Aromatase deficiency is a rare condition characterized by extremely low levels or complete absence of the enzyme aromatase activity in the body. It is an autosomal recessive disorder resulting from various mutations of the gene CYP19 (P450arom) which can lead to ambiguous genitalia and delayed puberty in females, continued linear growth into adulthood and osteoporosis in males, and virilization in mothers carrying fetuses with the disorder. As of 2020, fewer than 15 cases have been identified in genetically male individuals and at least 30 cases in genetically female individuals.

== Signs and symptoms ==
The deficiency causes the virilization of XX fetuses. The onset of symptoms usually occurs in adolescence or early adulthood. The lack of estrogen results in the presentation of primary amenorrhea and tall stature. The taller than expected height occurs because estrogen normally causes fusion of the epiphyseal growth plates in the bones, and, in its absence, the growth plates will not fuse and the patient will keep growing taller. The gonadotropins LH and FSH will both be elevated and female patients present with polycystic ovaries. Furthermore, the low estrogen will predispose those with the condition to osteoporosis.

=== Female ===
- After birth, female infants usually display ambiguous genitalia including labioscrotal fusion, clitoromegaly, and phallic genitalia. Hyperandrogenism is present at birth along with low level of estrogen in the blood. However, they have normal internal female genitalia. Known cases presented with Prader scale ratings between II and V, with most classified as IV (11 out of 23 cases) or III (7 out of 23 cases). Some 46,XX individuals are assigned male at birth because of sufficiently virilized genitalia and a male gender identity persisted in a subset of these cases.
- During puberty, progressive signs of virilization such as growing of body hair can be observed along with a failure to undergo normal female puberty due to the lack of estradiol action. The disruption of the LHRH-LH/FSH axis causes bone aging to be delayed with the absence of growth spurt.
- In adulthood, symptoms include virilization, absence of breast development, primary amenorrhea and infertility, and polycystic ovaries.
- Other symptoms include hypergonadotropic hypogonadism, hypoplastic ovaries, and tall stature.

=== Male ===
Symptoms are generally manifested in adulthood:
- Tall stature, osteopenia, osteoporosis, Type II Diabetes, hyperinsulinemia, acanthosis nigricans, lipid metabolism disorders, and liver function impairment.

=== During pregnancy ===
During gestation, a fetus with aromatase deficiency can cause the mother to become virilized, causing deepening of the voice, cystic acne, more hair growth than normal, clitoromegaly, and hirsutism. The mother also has an increased level of circulating testosterone. However, the symptoms normally regress post-partum.

===Complications===
====Pregnant mother====

Aromatase is an estrogen synthase that synthesizes estrone (E1) and estradiol (E2) from Androstenedione and Testosterone respectively. During pregnancy, the placenta, which is fetal tissue, synthesizes large amounts of androstenedione and testosterone, intermediates in the biosynthesis of estrogens, but cannot convert them to estrogens due to the absence of aromatase. The level of accumulated androgens in the mother can elevate to 100 times higher than normal cycling levels, which subsequently virilizes both the mother and the fetus. The mother will experience cystic acne, deepening of the voice and hirsutism. However, these symptoms are normally resolved following parturition.

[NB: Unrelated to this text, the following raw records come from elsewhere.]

(** A consumer that joined: its group was there, or is new. *)
Lemma join_any c s c' s' :
  c_group_ready c = false → ready_conn (c, s) = (Ok tt, (c', s')) →
  group_stream c s' =
  match st_groups (group_stream c s) !! c_group c with
  | Some _ => group_stream c s
  | None => with_group (c_group c) (new_group (c_group_start c) (group_stream c s))
      (group_stream c s)
  end.
Proof.
  intros Hr. unfold ready_conn, mbind. destruct (conn (c, s)) as [r [c1 s1]] eqn:Hc.
  destruct (conn_effect _ _ _ _ _ Hc) as (Hs1 & Hc1 & _).
  destruct r as [[]|e]; [|done]. unfold ensure_group, mbind, this. simpl.
  replace (c_group_ready c1) with false by (by destruct Hc1 as [->| ->]).
  replace (c_key c1) with (c_key c) by (by destruct Hc1 as [->| ->]).
  replace (c_group c1) with (c_group c) by (by destruct Hc1 as [->| ->]).
  replace (c_group_start c1) with (c_group_start c) by (by destruct Hc1 as [->| ->]).
  unfold group_stream. rewrite <- Hs1.
  destruct (x_xgroup_create _ _ _ s1) as [a s2] eqn:Hx. apply xgroup_law in Hx.
  destruct (st_groups _ !! c_group c) as [gr|].
  - destruct Hx as [Ha Hs2]. destruct a as [|e]; [done|].
    destruct (contains _ e); [|done]. intros [= _ <-]. by rewrite Hs2.
  - destruct Hx as [Heff Hb]. destruct a as [[]|e]; [|by rewrite (Hb e eq_refl)].
    intros [= _ <-]. destruct Heff as [->|[? _]]; [apply stream_at_same|done].
Qed.

(** Two nodes join the queue of topic [t], one after the other; [nodes] are
    their names, set on the factory or for the process. *)
Record joined (fs : bool → RedisStreamQueueFactory) (globals : bool → option string)
    (t : string) (s0 : S) (z : Pair) : Prop := {
  join_named : ∃ nodes, nodes true ≠ nodes false ∧
    ∀ b, node_or_global (globals b) (rf_config (fs b)) = Some (nodes b);
  join_prefix : rq_prefix (rf_config (fs true)) = rq_prefix (rf_config (fs false));
  join_group : rq_group (rf_config (fs true)) = rq_group (rf_config (fs false));
  join_calls : ∃ uuids s1,
    let consumer b := create_consumer (uuids b) (redis_create_queue (globals b) t (fs b)).2 in
    ready_conn (consumer false, s0) = (Ok tt, (z.1 false, s1)) ∧
    ready_conn (consumer true, s1) = (Ok tt, (z.1 true, z.2))
}.

(** Each reads its own group, at the end of the stream, or both one group,
    from its start. *)
Lemma joined_reads fs globals t s0 z (group := λ b, group_for (globals b) t (rf_config (fs b)))
    (k := stream_key t (rf_config (fs false))) :
  ids_unique (stream_at k (streams s0)) →
  (∀ b, st_groups (stream_at k (streams s0)) !! group b = None) →
  joined fs globals t s0 z →
  (t ∈ FANOUT_SYSTEM_TOPICS → group true ≠ group false) ∧
  (t ∉ FANOUT_SYSTEM_TOPICS → ∀ b, group b = group false) ∧
  on_stream k group z
    (λ _, if decide (t ∈ FANOUT_SYSTEM_TOPICS) then [] else st_entries (stream_at k (streams s0))).
Proof.
  intros Hu Hno [(nodes & Hne & Hn) Hp Hgr (uuids & s1 & Hj1 & Hj2)].
  assert (t ∈ FANOUT_SYSTEM_TOPICS → group true ≠ group false) as Hap.
  { intros Ht. unfold group, group_for. rewrite !decide_True, !Hn, Hgr by done.
    intros Heq. apply Hne. by simplify_eq. }
  assert (t ∉ FANOUT_SYSTEM_TOPICS → ∀ b, group b = group false) as Hto.
  { intros Ht b. unfold group, group_for. rewrite !decide_False by done. by destruct b. }
  split; [done|]. split; [done|].
  assert (stream_key t (rf_config (fs true)) = k) as Hk by (unfold k, stream_key; by rewrite Hp).
  destruct (ready_conn_keeps _ _ _ _ _ Hj1) as [Hk1 Hg1 _ _].
  destruct (ready_conn_keeps _ _ _ _ _ Hj2) as [Hk2 Hg2 _ _].
  apply join_any in Hj1; [|done]. apply join_any in Hj2; [|done].
  unfold group_stream in *. simpl in *. rewrite Hk in *. fold k in Hj1, Hk1.
  fold (group true) in Hj2, Hg2. fold (group false) in Hj1, Hg1. rewrite Hno in Hj1.
  set (st := stream_at k (streams s0)) in *.
  assert (stream_at k (streams z.2) =
    with_group (group true) (new_group (group_start_for t) st)
      (with_group (group false) (new_group (group_start_for t) st) st)) as Hst.
  { rewrite Hj2, Hj1. simpl. destruct (decide (t ∈ FANOUT_SYSTEM_TOPICS)) as [Ht|Ht].
    - rewrite lookup_insert_ne by (apply not_eq_sym; auto). by rewrite Hno.
    - rewrite (Hto Ht true), lookup_insert_eq. unfold with_group. simpl. by rewrite insert_insert_eq. }
  split.
  - by intros [].
  - by intros [].
  - unfold ids_unique. by rewrite Hst.
  - intros b. exists (new_group (group_start_for t) st). rewrite Hst. simpl. split.
    { destruct b; [by rewrite lookup_insert_eq|].
      destruct (decide (group true = group false)) as [->|Hx];
        [by rewrite lookup_insert_eq|by rewrite lookup_insert_ne, lookup_insert_eq]. }
    unfold group_start_for. destruct (decide (t ∈ FANOUT_SYSTEM_TOPICS)); simpl; [done|].
    split; [by apply Forall_forall|done].
Qed.

(** C19. Nodes and topics.  Two nodes with different names join a topic whose
    queue has no group of theirs yet; then messages are sent to the topic and
    claims of the two are answered, in any order.  On a coordination topic
    each node is given every message sent since, once and in the order sent,
    or has it still to be given; on any other topic the nodes share the
    messages: each message the stream held, and each sent, is given to one of
    them, or still to be given to one. *)
Theorem redis_fanout_or_compete fs globals sender t s0 z z' sent given
    (group := λ b, group_for (globals b) t (rf_config (fs b)))
    (k := stream_key t (rf_config sender)) :
  rq_prefix (rf_config sender) = rq_prefix (rf_config (fs false)) →
  rq_maxlen (rf_config sender) = None →
  ids_unique (stream_at k (streams s0)) →
  (∀ b, st_groups (stream_at k (streams s0)) !! group b = None) →
  joined fs globals t s0 z → both sender t sent given z z' →
  ∃ rest : bool → list StreamId,
    (∀ b, unread (stream_at k (streams z'.2)) (group b) (rest b)) ∧
    if decide (t ∈ FANOUT_SYSTEM_TOPICS)
    then ∀ b, given_to b given ++ carried (rest b) = sent
    else rest true = rest false ∧
      given.*2 ++ carried (rest false) = carried (st_entries (stream_at k (streams s0))) ++ sent.
Proof.
  intros Hp Hml Hu Hno Hj Hb.
  assert (stream_key t (rf_config (fs false)) = k) as Hk by (unfold k, stream_key; by rewrite Hp).
  destruct (joined_reads fs globals t s0 z) as (Hap & Hto & Hon); rewrite ?Hk; [done..|].
  rewrite Hk in Hon. change (λ b, group_for _ _ _) with group in Hon. case_decide as Ht.
  - destruct (both_apart _ _ _ _ _ _ _ _ Hml (Hap Ht) Hb Hon) as (rest & [_ _ _ Hun] & E).
    by exists rest.
  - assert (on_stream k (λ _, group false) z (λ _, st_entries (stream_at k (streams s0)))) as Hon1.
    { destruct Hon as [Hk' Hg' Hu' Hun']. split; [done| |done|].
      - intros b. rewrite Hg'. by apply Hto.
      - intros b. apply (Hun' false). }
    destruct (both_together _ _ _ _ _ _ _ _ Hml Hb Hon1) as (rest & [_ _ _ Hun] & E).
    exists (λ _, rest). split; [|done]. intros b. unfold group. rewrite Hto by done. apply (Hun b).
Qed.
End claims.

(** ** Examples on the reference server *)
Section examples.
Import StreamsRef SerCodec.
Open Scope string_scope.

Lemma unread_all (st : Stream) g :
  g_new <$> st_groups st !! g = Some (map sid (st_entries st)) → unread st g (st_entries st).
Proof.
  intros (gr & Hg & Hn)%fmap_Some. exists gr. split; [done|]. split; [by apply Forall_forall|done].
Qed.

Lemma redis_claim_takes_oldest_witness :
  ∃ batch c' s', redis_claim_batch no_text no_duration demo_ids 9 1
      (demo_consumer "orders", demo_stream "orders") = (Ok batch, (c', s')) ∧
    cm_message <$> batch = [redis_demo_msg "a" "orders"] ∧
    Forall (claim_held no_text no_duration c' s') batch.
Proof.
  destruct (redis_claim_batch no_text no_duration demo_ids 9 1
    (demo_consumer "orders", demo_stream "orders")) as [[batch|e] [c' s']] eqn:E.
  2:{ exfalso. apply (f_equal (λ r, is_ok r.1)) in E. vm_compute in E. discriminate. }
  exists batch, c', s'. split; [reflexivity|].
  assert (c_key (demo_consumer "orders") = stream_key "orders" (rf_config (demo_factory "n1"))) as Hk
    by (vm_compute; reflexivity).
  assert (ids_unique (group_stream (demo_consumer "orders") (demo_stream "orders"))) as Hu
    by (unfold group_stream; rewrite Hk; exact (proj1 demo_orders)).
  assert (unread (group_stream (demo_consumer "orders") (demo_stream "orders"))
    (c_group (demo_consumer "orders"))
    (st_entries (group_stream (demo_consumer "orders") (demo_stream "orders")))) as Hun
    by (apply unread_all; vm_compute; reflexivity).
  destruct (redis_claim_takes_oldest no_text no_duration demo_ids 9 (demo_consumer "orders")
    (demo_stream "orders") 1 (Ok batch) c' s' _ demo_ids_inj Hu Hun ltac:(lia) E) as (Hm & _ & _ & Hh).
  split; [|exact Hh]. rewrite Hm. vm_compute. reflexivity.
Defined.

If the fetus is a male, it will develop normal male genitalia and will proceed to grow normally and exhibit secondary male sex characteristics. If the fetus is a female, it will be born with ambiguous genitalia including labioscrotal fusion and a greatly enlarged phallus.

====Female====
Aromatase deficient females cannot synthesize estrone or estradiol in the absence of aromatase. The amount of androgens will accumulate at a very high rate in the blood, disrupting the LHRH-LH/FSH axis, which can potentially lead to polycystic ovaries in adulthood. In the absence of estrogen, high levels of circulating LH and FSH can result in Hypergonadotropic hypogonadism.

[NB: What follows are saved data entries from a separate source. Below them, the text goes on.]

(* ===== verification/RedisClusterTheorems.v ===== *)
(** * Theorems on nodes that share a Redis stream

    Run alone, the programs of [RedisCluster] are the methods of [RedisQueue]
    ([programs_refine]).  Interleaved, each call follows a protocol
    ([call_follows]): it acknowledges only the entry of its claim, [nack] only
    once the copy was added.  From that the invariant [cluster_ok], by
    [invariant_reachable]: a message that is acknowledged for the group
    without having been processed is in an entry further back. *)
From stdpp Require Import relations.
From S2P Require Import Prelude Prog Interleave Errors Message Codec Runtime Queues RedisQueue RedisQueueTheorems RedisCluster.

Open Scope list_scope.

Section programs.
Context `{Bincode EMessage}.
Context (version_text : string → Z → string) (duration_text : Duration → string).

(** ** They are the methods of [RedisQueue] *)

Context {Sv : Type} `{Streams Sv}.

Definition implements {A} (p : program A) (m : method (S := Sv) A) : Prop :=
  ∀ c s, run_outcome cmd_run (p c) s = Done ((m (c, s)).1, (m (c, s)).2.1) ∧
         run_state cmd_run (p c) s = (m (c, s)).2.2.

Lemma imp_ret {A} (a : A) : implements (pret a) (mret a).
Proof. done. Qed.
Lemma imp_fail {A} e : implements (pfail (A := A) e) (mfail e).
Proof. done. Qed.
Lemma imp_this : implements pthis this.
Proof. done. Qed.
Lemma imp_modify f : implements (pmodify f) (modify f).
Proof. done. Qed.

While females begin to virilize and grow hair in various places during adolescence, they are unable to undergo normal female puberty without the presence of estradiol, subsequently causing primary amenorrhea, clitoromegaly, and absence of breast development. As puberty fails, the growth spurt is absent and bone age is delayed. Without treatment, the collection of excess androgens in the blood can lead to the development of polycystic ovaries.

====Male====
Aromatase deficient males experience normal growth into adulthood. A very low level of circulating estrogen (<7pg/mL) results in a higher level of FSH and LH in the blood. Elevated levels of androgens do not contribute to harmonic skeletal muscle growth like estrogen does, thus patients exhibit eunuchoid body habitus.

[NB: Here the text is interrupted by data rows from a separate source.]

(* ===== verification/Router.v ===== *)
(** * Consumer router, tables: [event_base_core/src/queues/consumer_router.rs]

    The tables a [ConsumerRouter] keeps (topics, workers, idle pool,
    dispatcher sets, inboxes) and the operations that change them.  Every
    table is behind its own lock; an operation is given as a function on the
    tables for the guards it holds together. *)
From S2P Require Import Prelude Prog Errors Message Runtime Worker.

(** A [JoinHandle], an [Arc<dyn EHandler>], an [Arc<Pipeline>]: what the
    tables store of them is their identity. *)
Definition JoinHandle : Type := positive.
Definition HandlerRef : Type := positive.
Definition PipelineRef : Type := positive.

Record TopicEntry : Type := {
  te_producer : Producer;
  te_handler : HandlerRef;
  te_pipeline : option PipelineRef;
  te_workers : list string
}.

Record ConsumerRouter : Type := {
  local_topics : gmap string TopicEntry;
  worker_index : gmap string (Worker * JoinHandle);
  idle_workers : gmap string (list string);
  dispatch_workers : gmap string (list string);
  dispatch_enabled : gmap string bool;
  local_inboxes : gmap string Inbox;
  dispatch_generation : Z;
  batch_size : nat
}.

Definition DEFAULT_BATCH_SIZE : nat := 64.

(** [ConsumerRouter::init]. *)
Definition router_init (bs : option nat) : ConsumerRouter :=
  {| local_topics := ∅; worker_index := ∅; idle_workers := ∅; dispatch_workers := ∅;
     dispatch_enabled := ∅; local_inboxes := ∅; dispatch_generation := 0;
     batch_size := default DEFAULT_BATCH_SIZE bs |}.

(** Assignments to single tables. *)
Definition set_topics v (c : ConsumerRouter) : ConsumerRouter :=
  {| local_topics := v; worker_index := worker_index c; idle_workers := idle_workers c;
     dispatch_workers := dispatch_workers c; dispatch_enabled := dispatch_enabled c;
     local_inboxes := local_inboxes c; dispatch_generation := dispatch_generation c;
     batch_size := batch_size c |}.
Definition set_index v (c : ConsumerRouter) : ConsumerRouter :=
  {| local_topics := local_topics c; worker_index := v; idle_workers := idle_workers c;
     dispatch_workers := dispatch_workers c; dispatch_enabled := dispatch_enabled c;
     local_inboxes := local_inboxes c; dispatch_generation := dispatch_generation c;
     batch_size := batch_size c |}.
Definition set_idle_table v (c : ConsumerRouter) : ConsumerRouter :=
  {| local_topics := local_topics c; worker_index := worker_index c; idle_workers := v;
     dispatch_workers := dispatch_workers c; dispatch_enabled := dispatch_enabled c;
     local_inboxes := local_inboxes c; dispatch_generation := dispatch_generation c;
     batch_size := batch_size c |}.
Definition set_dispatch v g (c : ConsumerRouter) : ConsumerRouter :=
  {| local_topics := local_topics c; worker_index := worker_index c;
     idle_workers := idle_workers c; dispatch_workers := v;
     dispatch_enabled := dispatch_enabled c; local_inboxes := local_inboxes c;
     dispatch_generation := g; batch_size := batch_size c |}.
Definition set_enabled v (c : ConsumerRouter) : ConsumerRouter :=
  {| local_topics := local_topics c; worker_index := worker_index c;
     idle_workers := idle_workers c; dispatch_workers := dispatch_workers c;
     dispatch_enabled := v; local_inboxes := local_inboxes c;
     dispatch_generation := dispatch_generation c; batch_size := batch_size c |}.
Definition set_inboxes v (c : ConsumerRouter) : ConsumerRouter :=
  {| local_topics := local_topics c; worker_index := worker_index c;
     idle_workers := idle_workers c; dispatch_workers := dispatch_workers c;
     dispatch_enabled := dispatch_enabled c; local_inboxes := v;
     dispatch_generation := dispatch_generation c; batch_size := batch_size c |}.

Definition map_workers (f : list string → list string) (e : TopicEntry) : TopicEntry :=
  {| te_producer := te_producer e; te_handler := te_handler e; te_pipeline := te_pipeline e;
     te_workers := f (te_workers e) |}.

(** [vec.retain(|id| id != name)]. *)
Definition retain_not (name : string) (l : list string) : list string :=
  filter (λ x, x ≠ name) l.

(** ** Operations *)

(** [register]: [created] is what [factory.create_queue] returned. *)
Definition router_register (tpc : string) (h : HandlerRef) (created : Res Producer)
    (c : ConsumerRouter) : Res unit * ConsumerRouter :=
  match local_topics c !! tpc with
  | Some _ => (Err (ETopic (TopicAlreadyExists tpc)), c)
  | None =>
      match created with
      | Err e => (Err e, c)
      | Ok p =>
          (Ok tt, set_topics (<[tpc := {| te_producer := p; te_handler := h; te_pipeline := None;
                                          te_workers := [] |}]> (local_topics c)) c)
      end
  end.

Definition set_pipeline (tpc : string) (p : PipelineRef) (c : ConsumerRouter)
    : Res unit * ConsumerRouter :=
  match local_topics c !! tpc with
  | None => (Err (ETopic (TopicNotFound tpc)), c)
  | Some e =>
      (Ok tt, set_topics (<[tpc := {| te_producer := te_producer e; te_handler := te_handler e;
                                      te_pipeline := Some p; te_workers := te_workers e |}]>
                            (local_topics c)) c)
  end.

(** [Vec::pop]. *)
Definition vec_pop (l : list string) : option (string * list string) :=
  match reverse l with x :: r => Some (x, reverse r) | [] => None end.

Definition select_local_idle_worker (tpc : string) (c : ConsumerRouter)
    : option Worker * ConsumerRouter :=
  match idle_workers c !! tpc with
  | None => (None, c)
  | Some l =>
      match vec_pop l with
      | None => (None, c)
      | Some (name, l') =>
          ((worker_index c !! name) ≫= (λ wh, Some wh.1),
           set_idle_table (<[tpc := l']> (idle_workers c)) c)
      end
  end.

Definition get_handler (tpc : string) (c : ConsumerRouter) : option HandlerRef :=
  te_handler <$> local_topics c !! tpc.

(** [entry(topic).or_default().push(name)]. *)
Definition push_name (tpc name : string) (m : gmap string (list string))
    : gmap string (list string) :=
  <[tpc := default [] (m !! tpc) ++ [name]]> m.

Definition register_worker (tpc : string) (w : Worker) (h : JoinHandle) (c : ConsumerRouter)
    : Res unit * ConsumerRouter :=
  let c1 := set_index (<[w_name w := (w, h)]> (worker_index c)) c in
  match local_topics c !! tpc with
  | Some e =>
      let c2 := set_topics (<[tpc := map_workers (λ l, l ++ [w_name w]) e]> (local_topics c1)) c1 in
      (Ok tt, set_dispatch (push_name tpc (w_name w) (dispatch_workers c2))
                (u64_incr (dispatch_generation c2)) c2)
  | None => (Err (ETopic (TopicNotFound tpc)), c1)
  end.

(** [create_worker], on the tables, for the worker [w] that [Worker::new]
    built and the inbox made for it; also says whether the topic's
    dispatcher has to be started. *)
Definition create_worker (tpc : string) (w : Worker) (inbox : Inbox) (h : JoinHandle)
    (c : ConsumerRouter) : Res string * bool * ConsumerRouter :=
  match local_topics c !! tpc with
  | None => (Err (ETopic (TopicNotFound tpc)), false, c)
  | Some _ =>
      let c1 := set_inboxes (<[w_name w := inbox]> (local_inboxes c)) c in
      let should_start :=
        match dispatch_enabled c1 !! tpc with Some true => false | _ => true end in
      let c2 := if should_start then set_enabled (<[tpc := true]> (dispatch_enabled c1)) c1
                else c1 in
      match register_worker tpc w h c2 with
      | (Ok _, c3) => (Ok (w_name w), should_start, c3)
      | (Err e, c3) => (Err e, should_start, c3)
      end
  end.

Definition get_worker (name : string) (c : ConsumerRouter) : Res Worker :=
  match worker_index c !! name with
  | Some (w, _) => Ok w
  | None => Err (EWorkerNotFound name)
  end.

Definition get_workers (tpc : string) (c : ConsumerRouter) : list Worker :=
  match local_topics c !! tpc with
  | Some e => omap (λ n, fst <$> worker_index c !! n) (te_workers e)
  | None => []
  end.

Definition get_all_workers `{HashOrder} (c : ConsumerRouter) : list Worker :=
  (hash_values (worker_index c)).*1.

(** [del_worker]; also returns the tasks it aborts. *)
Definition del_worker (name : string) (c : ConsumerRouter)
    : Res unit * list JoinHandle * ConsumerRouter :=
  match worker_index c !! name with
  | Some (_, h) =>
      let c1 := set_index (delete name (worker_index c)) c in
      let c2 := set_inboxes (delete name (local_inboxes c1)) c1 in
      let c3 := set_topics (map_workers (retain_not name) <$> local_topics c2) c2 in
      (Ok tt, [h], set_dispatch (retain_not name <$> dispatch_workers c3)
                     (u64_incr (dispatch_generation c3)) c3)
  | None => (Err (EWorkerNotFound name), [], c)
  end.

(** The loop of [del_workers] over the names of the topic. *)
Definition drop_worker (name : string) (hc : list JoinHandle * ConsumerRouter)
    : list JoinHandle * ConsumerRouter :=
  let '(hs, c) := hc in
  match worker_index c !! name with
  | Some (_, h) =>
      (hs ++ [h], set_inboxes (delete name (local_inboxes c))
                    (set_index (delete name (worker_index c)) c))
  | None => (hs, c)
  end.

Definition del_workers (tpc : string) (c : ConsumerRouter)
    : Res unit * list JoinHandle * ConsumerRouter :=
  let '(hs, c1) :=
    match local_topics c !! tpc with
    | Some e => foldl (flip drop_worker) ([], c) (te_workers e)
    | None => ([], c)
    end in
  let c2 := set_topics (delete tpc (local_topics c1)) c1 in
  let c3 := set_enabled (delete tpc (dispatch_enabled c2)) c2 in
  (Ok tt, hs, set_dispatch (delete tpc (dispatch_workers c3))
                (u64_incr (dispatch_generation c3)) c3).

Definition set_idle (tpc name : string) (c : ConsumerRouter) : Res unit * ConsumerRouter :=
  (Ok tt, set_idle_table (push_name tpc name (idle_workers c)) c).

Definition set_working (tpc name : string) (c : ConsumerRouter) : Res unit * ConsumerRouter :=
  (Ok tt, match idle_workers c !! tpc with
          | Some l => set_idle_table (<[tpc := retain_not name l]> (idle_workers c)) c
          | None => c
          end).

Patients are generally tall in stature and have a pattern of persistent linear bone growth into adulthood. Without estrogen, the epiphyseal plates cannot fuse together properly, resulting in continuous height growth. Since estrogen is a necessary steroid to maintain bone homeostasis, low levels of estrogen also result in osteopenia and osteoporosis of the lumbar spine and cortical bone. Low estrogen is also thought to be linked to abnormal lipid profile and hyperinsulinemia in men, though the mechanism is unknown.

==Cause==
===Gene mutation===

Autosomal recessive

Aromatase deficiency is an autosomal recessive disease with most of the mutations occurring along the highly conservative regions of the gene. Both homozygous and heterozygous mutations have been identified along various locations of the exon on the P450 arom (CYP19) gene localized on chromosome15p21.1. In addition, mutations in cytochrome P450 oxidoreductase (POR), which is required for enzymatic activity of aromatase, can also cause aromatase deficiency.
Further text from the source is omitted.